Activity
Which lines in the records below contain the word "list"? Return each of them.

**** Data excerpts

(** The constraints the table declares: [id] is the primary key and [email]
    is unique. *)
Definition consistent (db : Sql.Table) : Prop :=
  NoDup (map id db) /\ NoDup (map email db).

(** [s] begins with [q], up to ASCII case. *)
Fixpoint starts_with_ci (q s : string) : bool :=
  match q, s with
  | EmptyString, _ => true
  | String _ _, EmptyString => false
  | String a q', String b s' =>
      (Sql.lower_char a =? Sql.lower_char b)%char && starts_with_ci q' s'
  end.

(** [s] contains [q] as a substring, up to ASCII case. *)
Fixpoint contains_ci (s q : string) : bool :=
  starts_with_ci q s
  || match s with
     | EmptyString => false
     | String _ s' => contains_ci s' q
     end.

(** A query without the two pattern characters of [LIKE]. *)
Fixpoint wildcard_free (q : string) : bool :=
  match q with
  | EmptyString => true
  | String c q' => negb (c =? "%")%char && negb (c =? "_")%char && wildcard_free q'
  end.

(** [Like pattern text]: the text matches the pattern, where [%] stands for
    any run of characters, [_] for any one character, and every other
    character for itself up to ASCII case. *)
Inductive Like : string -> string -> Prop :=
| Like_end : Like "" ""
| Like_run : forall pattern run text,
    Like pattern text -> Like (String "%" pattern) (run ++ text)
| Like_one : forall pattern c text,
    Like pattern text -> Like (String "_" pattern) (String c text)
| Like_char : forall p pattern c text,
    p <> "%"%char -> p <> "_"%char ->
    Sql.lower_char p = Sql.lower_char c ->
    Like pattern text -> Like (String p pattern) (String c text).

(** All characters of [s] are white space. *)
Fixpoint blank (s : string) : bool :=
  match s with
  | EmptyString => true
  | String c s' => Py.isspace c && blank s'
  end.

(** The last character of a non-empty string. *)
Fixpoint last_char (s : string) : option ascii :=
  match s with
  | EmptyString => None
  | String c EmptyString => Some c
  | String _ s' => last_char s'
  end.

(** [t] is [s] without its leading and trailing white space. *)
Definition Trimmed (s t : string) : Prop :=
  (exists l r, s = l ++ t ++ r /\ blank l = true /\ blank r = true)
  /\ match t with
     | EmptyString => True
     | String c _ =>
         Py.isspace c = false
         /\ match last_char t with Some d => Py.isspace d = false | None => False end
     end.

(** A plain decimal numeral: one or more digits. *)
Fixpoint numeral_value (acc : Z) (s : string) : option Z :=
  match s with
  | EmptyString => Some acc
  | String c s' =>
      match Py.digit_value c with
      | Some d => numeral_value (10 * acc + d)%Z s'
      | None => None
      end
  end.

(** The row [u] after an update of the record [pk]: the five editable
    fields replaced in the record [pk], any other row as it was. *)
Definition replaced (pk : Z) (n : Normalized) (u : User) : User :=
  if (id u =? pk)%Z
  then mkUser (id u) (n_first_name n) (n_last_name n) (n_email n) (n_age n)
              (n_city n) (created_at u)
  else u.

(** An e-mail of 121 characters. *)
Definition long_email : string :=
  "aaaaaaaaaaaaaaaaaaaaaaaaaaaaaaaaaaaaaaaaaaaaaaaaaaaaaaaaaaaaaaaaaaaaaaaaaaaaaaaaaaaaaaaaaaaaaaaaaaaaaaaaaaaaa@example.com".

(** The field names of the form. *)
Definition field_names : list string :=
  ["first_name"; "last_name"; "email"; "age"; "city"].

(** What the checks of the handlers guarantee of a row: trimmed strings, the
    two names and the city of 2 to 50 characters, a non-empty e-mail, an age
    from 1 to 150. *)
Definition checked (u : User) : Prop :=
  Py.strip (first_name u) = first_name u
  /\ 2 <= String.length (first_name u) <= 50
  /\ Py.strip (last_name u) = last_name u
  /\ 2 <= String.length (last_name u) <= 50
  /\ Py.strip (email u) = email u
  /\ 1 <= String.length (email u)
  /\ (1 <= age u <= 150)%Z
  /\ Py.strip (city u) = city u
  /\ 2 <= String.length (city u) <= 50.

(** The rows are in decreasing order of creation time. *)
Fixpoint newest_first (l : list User) : Prop :=
  match l with
  | [] => True
  | u :: l' =>
      (forall v, In v l' -> (created_at v <= created_at u)%Z) /\ newest_first l'
  end.

(** [c] occurs in [s]. *)
Fixpoint occurs (c : ascii) (s : string) : bool :=
  match s with
  | EmptyString => false
  | String d s' => (c =? d)%char || occurs c s'
  end.

(** The character NUL. *)
Definition NUL : ascii := "000"%char.

(** A query an exact substring search can be asked for: it holds none of
    the two pattern characters and no NUL. *)
Definition plain (q : string) : bool :=
  wildcard_free q && negb (occurs NUL q).

(** The three searched fields of the row hold no NUL. *)
Definition searchable (u : User) : Prop :=
  occurs NUL (first_name u) = false
  /\ occurs NUL (last_name u) = false
  /\ occurs NUL (city u) = false.

(** The pattern built from the query is within the length limit of [LIKE]. *)
Definition within_limit (q : string) : Prop :=
  (Sql.utf8_bytes ("%" ++ q ++ "%") <= Sql.max_like_pattern_length)%N.

(** The row matches the pattern in one of the three searched fields, each
    read up to its first NUL. *)
Definition matches (pattern : string) (u : User) : bool :=
  Sql.pattern_compare (Sql.c_str pattern) (Sql.c_str (first_name u))
  || Sql.pattern_compare (Sql.c_str pattern) (Sql.c_str (last_name u))
  || Sql.pattern_compare (Sql.c_str pattern) (Sql.c_str (city u)).

End Spec.

(** Case analysis over the 256 characters. *)
Ltac each_char c :=
  destruct c as [[] [] [] [] [] [] [] []]; try reflexivity; try discriminate.

(* ------------------------------------------------------------------ *)
(** ** Facts about the built-ins *)
(* ------------------------------------------------------------------ *)

Import App Validator Spec.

********

Task response
Definition field_names : list string :=
Fixpoint newest_first (l : list User) : Prop :=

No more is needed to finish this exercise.